China Bond Rally Seen Withstanding Surge in Local Debt Issuance
(Bloomberg) — A rally in Chinese sovereign debt is likely to withstand a surge in local government bond issuance this week, thanks to an abundance of funds available for investors to use.
The yield on 10-year government notes has fallen 19 basis points from this year’s high to 3.25%. That’s close to the lowest since April 2. Some 328 billion yuan ($47 billion) of local government bonds will be issued this week, the most this year, according to data compiled by Bloomberg. Despite the large issuance, demand for sovereign bonds should remain strong because the central bank is expected to inject more cash into the financial system, Oversea-Chinese Banking Corp. said.

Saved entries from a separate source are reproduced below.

(** Appending a set that is the last one, or any set at the start of an epoch. *)
Lemma append_set h next len : firstHeight h ≠ 0 → 0 ≤ firstHeight h → 0 < len → changesOnlyAtBoundaries h len = Ok true → highestHeight h < u64_max → wf next →
  (highestHeight h mod len = 0 ∨ setAt h (highestHeight h) = Ok next) →
  ∃ h', recordSet (highestHeight h + 1) (External next) h = Ok (true, h') ∧ changesOnlyAtBoundaries h' len = Ok true ∧
    firstHeight h' = firstHeight h ∧ highestHeight h' = highestHeight h + 1.
Proof.
  intros Hf Hf0 Hlen Hb Hmax Hn Hcase. unfold changesOnlyAtBoundaries in Hb. replace (len =? 0) with false in Hb by lia.
  apply bind_Ok in Hb as (valid & Hv & Hb). destruct valid; cbn [negb] in Hb; [|done]. injection Hb as Hb.
  destruct (last_set h Hf Hf0 Hv) as (_ & k & r & Erb & Hk & Hset & Hwr & Hlast). destruct (isValid_inv h Hf Hv) as (Hle & Hsome & Hr & Ha).
  unfold recordSet. replace (highestHeight h + 1 =? 0) with false by lia. cbn [deref mbind result_bind same_object]. rewrite Erb.
  rewrite (proj2 (isValid_wf next) Hn). cbn [mbind result_bind negb]. assert (hasSet h (highestHeight h + 1) = false) as -> by (unfold hasSet; lia).
  replace (firstHeight h =? 0) with false by lia. replace (highestHeight h =? u64_max) with false by lia. rewrite Z.eqb_refl. cbn [negb andb orb].
  destruct (equalSerialized_Ok r next Hwr Hn) as [same Es]. cbn [snd]. rewrite Es. cbn [fmap result_fmap mbind result_bind].
  assert (setsByHeight h !! (highestHeight h + 1) = None) as Hnone by (destruct (setsByHeight h !! (highestHeight h + 1)) eqn:E; [apply Hr in E; lia|done]).
  rewrite bool_decide_false by (rewrite Hnone; by intros [? ?]). cbn [negb]. rewrite andb_true_r.
  eexists. split; [reflexivity|]. split_and!; [|done|done]. unfold changesOnlyAtBoundaries. replace (len =? 0) with false by lia.
  assert (∃ x l, entries (setsByHeight h) = x :: l ∧ x.1 = firstHeight h) as (x & l & El & Hx).
  { unfold SetHistory.isValid in Hv. replace (firstHeight h =? 0) with false in Hv by lia.
    destruct (entries (setsByHeight h)) as [|x l] eqn:E; [done|]. exists x, l. split; [done|]. cbn [head] in Hv. rewrite Erb in Hv. destruct (_ || _) eqn:Ec in Hv; [done|]. lia. }
  unfold SetHistory.isValid. cbn [firstHeight highestHeight setsByHeight]. replace (firstHeight h =? 0) with false by lia. destruct same; cbn [negb].
  - rewrite El, Erb. cbn [head fst]. rewrite Hx, Z.eqb_refl. cbn [negb orb]. replace (_ || _) with false by lia.
    rewrite <- El, (auditSets_raise (highestHeight h) (highestHeight h + 1) None _ ltac:(lia) Ha). cbn [mbind result_bind negb]. by rewrite <- Hb.
  - assert (highestHeight h mod len = 0) as Hmod.
    { destruct Hcase as [?|Hc]; [done|]. rewrite Hset in Hc. injection Hc as ->. rewrite equalSerialized_refl in Es by done. done. }
    unfold rbegin. rewrite entries_insert_max by (intros j y Hj; apply Hr in Hj; lia). rewrite last_snoc, El. cbn [app head fst]. rewrite Hx, Z.eqb_refl. cbn [negb orb].
    replace (_ || _) with false by lia. rewrite app_comm_cons, <- El. rewrite auditSets_snoc; [|apply (auditSets_raise (highestHeight h)); [lia|exact Ha]|lia|by apply isValid_wf|].
    + cbn [mbind result_bind negb]. rewrite El in *. cbn [app tail] in *. f_equal. rewrite forallb_app, Hb. cbn [forallb fst andb]. rewrite andb_true_r.
      replace (highestHeight h + 1 - 1) with (highestHeight h) by lia. by rewrite Hmod.
    + change (option_list None ++ (entries (setsByHeight h)).*2) with ((entries (setsByHeight h)).*2). by rewrite Hlast.
Qed.
End history.
End NextSetFacts.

“Theoretically, the increase of supply may dampen the demand. However, it also depends on interbank liquidity,” said Tommy Xie, an economist at the Singapore bank. “China will probably inject more liquidity to the interbank market to support the issuance and contain the spillover effect from the Baoshang seizure.”
The People’s Bank of China has stepped up efforts to ease market jitters with more liquidity following last month’s seizure of Baoshang Bank Co. ― the country’s first takeover of a bank in more than two decades. It said Friday it will increase liquidity support to smaller lenders amid a deepening economic slowdown.
The central bank injected a net 80 billion yuan via open market operations on Tuesday. That brings the total over the past four sessions to 390 billion yuan. A reserve requirement ratio cut for rural banks that the PBOC announced last month released about 100 billion yuan into the banking system Monday.
A glut of municipal debt is coming as local governments aim to issue 3.08 trillion yuan of new debt before September. Finance Minister Liu Kun said in March that authorities will work to speed up bond sales to stabilize investment. The quota for new municipal bond issuance might also increase later this year, Zhao Quanhou, a researcher at the Ministry of Finance’s Chinese Academy of Fiscal Science said Tuesday.
“While the issuance of local government bonds is relatively large this week, the central bank will match that with more liquidity,” said Yang Yewei, a macro fixed income analyst at Southwest Securities. The market is now more risk-off, and that will be positive not only for government bonds but also municipal debt and policy bank notes, he said.